Computer graphics artist (born 1962)

Karl Sims (born 1962) is a computer graphics artist and researcher, who is best known for using particle systems and artificial life in computer animation.

==Biography==
Sims received a B.S. in Life Sciences from MIT in 1984, and a M.S. in computer graphics from the MIT Media Lab in 1987. After receiving his master's degree, Sims worked on special effects software at Whitney/Demos Productions and then was a co-founder of Optomystic. At Optomystic in 1989, Sims developed software for the Connection Machine 2 (CM-2) that animated the water from drawings of a deluge by Leonardo da Vinci, used in Mark Whitney's film Excerpts from Leonardo's Deluge.
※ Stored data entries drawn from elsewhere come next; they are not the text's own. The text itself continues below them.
(* ===== verification/Conversation.v ===== *)
(** * A whole conversation, run

    The hypotheses of the theorem on conversations hold together: a kernel with a
    socket pair, a peer that accepts the connection, sends three bytes, ends its
    stream and acknowledges what it got, and somebody who types two bytes. *)

From S2P Require Import Prelude Buffers Wrapping Stream Reassembly ReassemblySpec Segment Receiver Sender SenderSpec.
From S2P Require Import Connection ConnectionSpec EndToEnd Parsing Checksum Ipv4 Link Netif NetifSpec Addresses Adapters AdaptersSpec.
From S2P Require Import Robustness Outgoing Descriptors Events Confined Pipes StreamCopy SpongeSocket SpongeSocketSpec SocketExample.
From S2P Require Import Threads SocketThread TcpPrograms SocketPair.

(** The acknowledgment of two bytes and of the end. *)
Definition final_ack : TCPSegment.t :=
  TCPSegment.mk (TCPHeader.set_win (TCPHeader.set_ack
    (TCPHeader.set_seqno TCPHeader.default (WrappingInt32.mk 105)) (WrappingInt32.mk 9)) 1000) Buffer.empty.

(** Twelve packets that carry nothing give the two threads time. *)
Definition conversation_packets : list bytes :=
  [packet_of syn_ack; packet_of data_fin] ++ replicate 12 [Byte.x00] ++ [packet_of final_ack].

Definition conversation_segment (seg : TCPSegment.t) : bool :=
  segment_ok seg ||
  let h := TCPSegment.header seg in
  negb (TCPHeader.syn h) && negb (TCPHeader.fin h) && (WrappingInt32.raw_value (TCPHeader.seqno h) =? 105) &&
  bool_decide (Buffer.str (TCPSegment.payload seg) = []) && (0 <=? TCPHeader.win h) && (TCPHeader.win h <? 0x10000).

Definition conversation_piece (p : bytes) : bool := match carried_by p with None => true | Some seg => conversation_segment seg end.

Lemma conversation_segment_at seg :
  conversation_segment seg = true → ∃ n, n <= blen peer_stream + 2 ∧ seg_at peer_isn peer_stream true n seg.
Proof.
  unfold conversation_segment. intros Hp. apply orb_prop in Hp as [Hp|Hp]; [by apply segment_ok_at|].
  bool_to_prop. case_bool_decide as El; [|done]. exists 5. split; [vm_compute; congruence|]. split; try done.
  - destruct (TCPHeader.seqno (TCPSegment.header seg)) as [x]. simpl in *. by subst.
  - congruence.
  - left. by rewrite El.
  - by rewrite El.
  - congruence.
Qed.

Lemma conversation_piece_from_peer p : conversation_piece p = true → from_peer p.
Proof. unfold conversation_piece. intros Hp seg Es. rewrite Es in Hp. by apply conversation_segment_at. Qed.

Lemma conversation_packets_good : Forall (good_pieces from_peer) conversation_packets.
Proof.
  apply (Forall_impl (λ p, pieces_ok conversation_piece p = true)).
  - apply Forall_forall. intros p Hp. assert (Hall : forallb (pieces_ok conversation_piece) conversation_packets = true) by (vm_compute; reflexivity).
    rewrite forallb_forall in Hall. apply Hall. by apply list_elem_of_In.
  - intros p. apply pieces_good, conversation_piece_from_peer.
Qed.

Definition talk_view : KernelView duplex := duplex_view [7] from_peer.

Lemma talk_honest :
  honest_network (E := duplex) (A := TCPOverIPv4OverTunFdAdapter.t) (H1 := talk_view) peer_isn peer_stream true 7.
Proof.
  intros e f a e' f' a' seg [Hw _] Hf Hr. unfold adapt_read, adapt_tun in Hr.
  apply result_bind_Ok in Hr as ([[e1 f1] packet] & Er & Hr). apply result_bind_Ok in Hr as ([a1 seg1] & Ea & Hr).
  injection Hr as _ _ _ Eseg. rewrite Eseg in Ea. apply tun_read_carried in Ea.
  unfold FileDescriptor.read in Er. rewrite Hf, read_plain in Er by done. unfold on_plain in Er.
  destruct (confined_read [7] from_peer 0 (plain e) 7 (Z.min FileDescriptor.BUFFER_SIZE FileDescriptor.NO_LIMIT) Hw) as (b & e2 & Es & _ & _ & Hb); [done|].
  rewrite Es in Er. cbn [fst snd call SystemCall mbind result_bind] in Er. destruct (_ <? blen b); [done|]. injection Er as _ _ <-.
  destruct (Hb ltac:(left)) as [->|Hgood]; [vm_compute in Ea; discriminate Ea|]. by apply Hgood.
Qed.

(** Somebody types "hi"; the network is descriptor 7. *)
Definition terminal_and_network (fd : Z) : list bytes :=
  if fd =? 0 then [[Byte.x68; Byte.x69]] else if fd =? 7 then conversation_packets else [].

Definition talking_socket : TCPSpongeSocket.t duplex TCPOverIPv4OverTunFdAdapter.t :=
  TCPSpongeSocket.mk (mk_duplex (mk_toy terminal_and_network (λ _, []) (λ _, []) 0 []) [] [])
    (FileDescriptor.mk OWNER_END false false 0 0) (FileDescriptor.mk THREAD_END false false 0 0)
    (FileDescriptor.mk 7 false false 0 0) FdAdapterBase.default None false false false.

Definition talk_adapt : AdaptLaws (H := talk_view) duplex TCPOverIPv4OverTunFdAdapter.t :=
  @tun_laws _ _ talk_view (duplex_laws [7] from_peer).

Lemma talking_world : world_ok (KernelView := talk_view) (TCPSpongeSocket.world talking_socket).
Proof.
  split.
  - split; [|split; [intros fd ->%list_elem_of_singleton; exact conversation_packets_good|simpl; lia]].
    intros fd. unfold talking_socket, terminal_and_network. simpl. destruct (fd =? 0), (fd =? 7); vm_compute; reflexivity.
  - intros fd far Ef. unfold far_end in Ef. simpl. unfold terminal_and_network.
    destruct (Z.eqb_spec fd OWNER_END) as [->|]; [by split; [|split; [|apply prefix_nil]]|].
    destruct (Z.eqb_spec fd THREAD_END) as [->|]; [by split; [|split; [|apply prefix_nil]]|done].
Qed.

(** What a run leaves: how far it came, what was printed, and what the connection
    took of what was typed. *)
Definition talked (r : result (TCPSpongeSocket.t duplex TCPOverIPv4OverTunFdAdapter.t * phase)) : option (phase * bytes * bytes) :=
  match r with
  | Ok (s, ph) =>
      let e := plain (TCPSpongeSocket.world s) in
      Some (ph, toy_sunk e StreamCopy.STDOUT_FILENO, toy_drawn e THREAD_END)
  | Err _ => None
  end.

(** One turn of the thread before each of the first hundred calls of the copy: the
    program runs to its end. *)
Local Abbreviation sample_talk := (converse (λ _ : duplex, false) false 5 20 20 (replicate 100 1%nat) talking_socket our_cfg our_side 0).

Lemma talking_fresh : fresh_socket (AdaptLaws0 := talk_adapt) talking_socket.
Proof. split; [exact talking_world|discriminate|repeat split; range_compute|reflexivity]. Qed.

Lemma talking_apart : apart talking_socket.
Proof. unfold apart. simpl. repeat (constructor; [rewrite ?elem_of_cons, elem_of_nil; vm_compute; intuition discriminate|]). constructor. Qed.

Lemma talking_joined : joined (H1 := talk_view) (TCPSpongeSocket.world talking_socket) OWNER_END THREAD_END.
Proof.
  split; [| |done]; intros e [_ He]; [exact (proj2 (proj2 (He OWNER_END THREAD_END eq_refl)))|exact (proj2 (proj2 (He THREAD_END OWNER_END eq_refl)))].
Qed.

Lemma sample_talked : talked sample_talk = Some (Closed, [Byte.x61; Byte.x62; Byte.x63], [Byte.x68; Byte.x69]).
Proof. vm_compute. reflexivity. Qed.

Lemma conversation_faithful_witness :
  ∃ s typed, sample_talk = Ok (s, Closed) ∧
    drawn (KernelView := talk_view) (TCPSpongeSocket.world s) StreamCopy.STDIN_FILENO = typed ∧
    toy_drawn (plain (TCPSpongeSocket.world s)) THREAD_END `prefix_of` typed ∧
    toy_drawn (plain (TCPSpongeSocket.world s)) THREAD_END = [Byte.x68; Byte.x69] ∧
    toy_sunk (plain (TCPSpongeSocket.world s)) StreamCopy.STDOUT_FILENO = peer_stream ∧ TCPSpongeSocket.tcp s = None.
Proof.
  destruct (conversation_faithful (H1 := talk_view) (H2 := duplex_laws [7] from_peer) (AdaptLaws0 := talk_adapt) (λ _, false)
    peer_isn peer_stream true ltac:(range_compute) ltac:(reflexivity)
    false 5 20 20 (replicate 100 1%nat) talking_socket our_cfg our_side 0) as [(x & E & _)|[[_ E]|(s & ph & typed & sent & shown & E & Hp & _ & Hclosed & _)]].
  - exact talk_honest.
  - exact talking_fresh.
  - exact talking_apart.
  - exact talking_joined.
  - exact our_cfg_ok.
  - split; range_compute.
  - split; range_compute.
  - pose proof sample_talked as Eo. rewrite E in Eo. discriminate Eo.
  - pose proof sample_talked as Eo. rewrite E in Eo. discriminate Eo.
  - pose proof sample_talked as Eo. rewrite E in Eo. injection Eo as -> E1 E5. exists s, typed.
    destruct Hp as [Ht Hs Ho _ _ _]. split; [exact E|]. split; [exact Ht|].
    change (toy_drawn (plain (TCPSpongeSocket.world s)) THREAD_END = sent) in Hs. split; [rewrite Hs; exact Ho|].
    split; [exact E5|]. split; [exact E1|exact (Hclosed eq_refl)].
Defined.

(** ** After a reset

    The exception that the theorem allows does come: the peer resets the connection
    while "hi" is on its way from the terminal, the thread ends and shuts the
    owner's end down, and the write of the copy is refused. *)
Definition reset_segment : TCPSegment.t :=
  TCPSegment.mk (TCPHeader.set_rst (TCPHeader.set_ack
    (TCPHeader.set_seqno TCPHeader.default (WrappingInt32.mk 101)) (WrappingInt32.mk 6))) Buffer.empty.

Definition reset_socket : TCPSpongeSocket.t duplex TCPOverIPv4OverTunFdAdapter.t :=
  TCPSpongeSocket.mk (mk_duplex (mk_toy (λ fd, if fd =? 0 then [[Byte.x68; Byte.x69]] else
      if fd =? 7 then [packet_of syn_ack; packet_of reset_segment] else []) (λ _, []) (λ _, []) 0 []) [] [])
    (FileDescriptor.mk OWNER_END false false 0 0) (FileDescriptor.mk THREAD_END false false 0 0)
    (FileDescriptor.mk 7 false false 0 0) FdAdapterBase.default None false false false.

Lemma reset_breaks_the_copy :
  converse (λ _ : duplex, false) false 5 20 20 (replicate 100 1%nat) reset_socket our_cfg our_side 0 = Err (unix_error "writev" EPIPE).
Proof. vm_compute. reflexivity. Qed.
Sims was later artist-in-residence from 1990 to 1996 at the supercomputer manufacturer and artificial intelligence company Thinking Machines. In 1996, Sims founded and became CEO of GenArts, a Cambridge, Massachusetts company that developed special effects plugins used in film and video production. In 2008 he moved to a role on the board of directors when Insight Partners acquired a majority stake in the company.

Sims' animations Particle Dreams and Panspermia used the CM-2 to animate and render various complex phenomena via particle systems. Panspermia was also used as the video for Pantera's 1994 cover of Black Sabbath's "Planet Caravan".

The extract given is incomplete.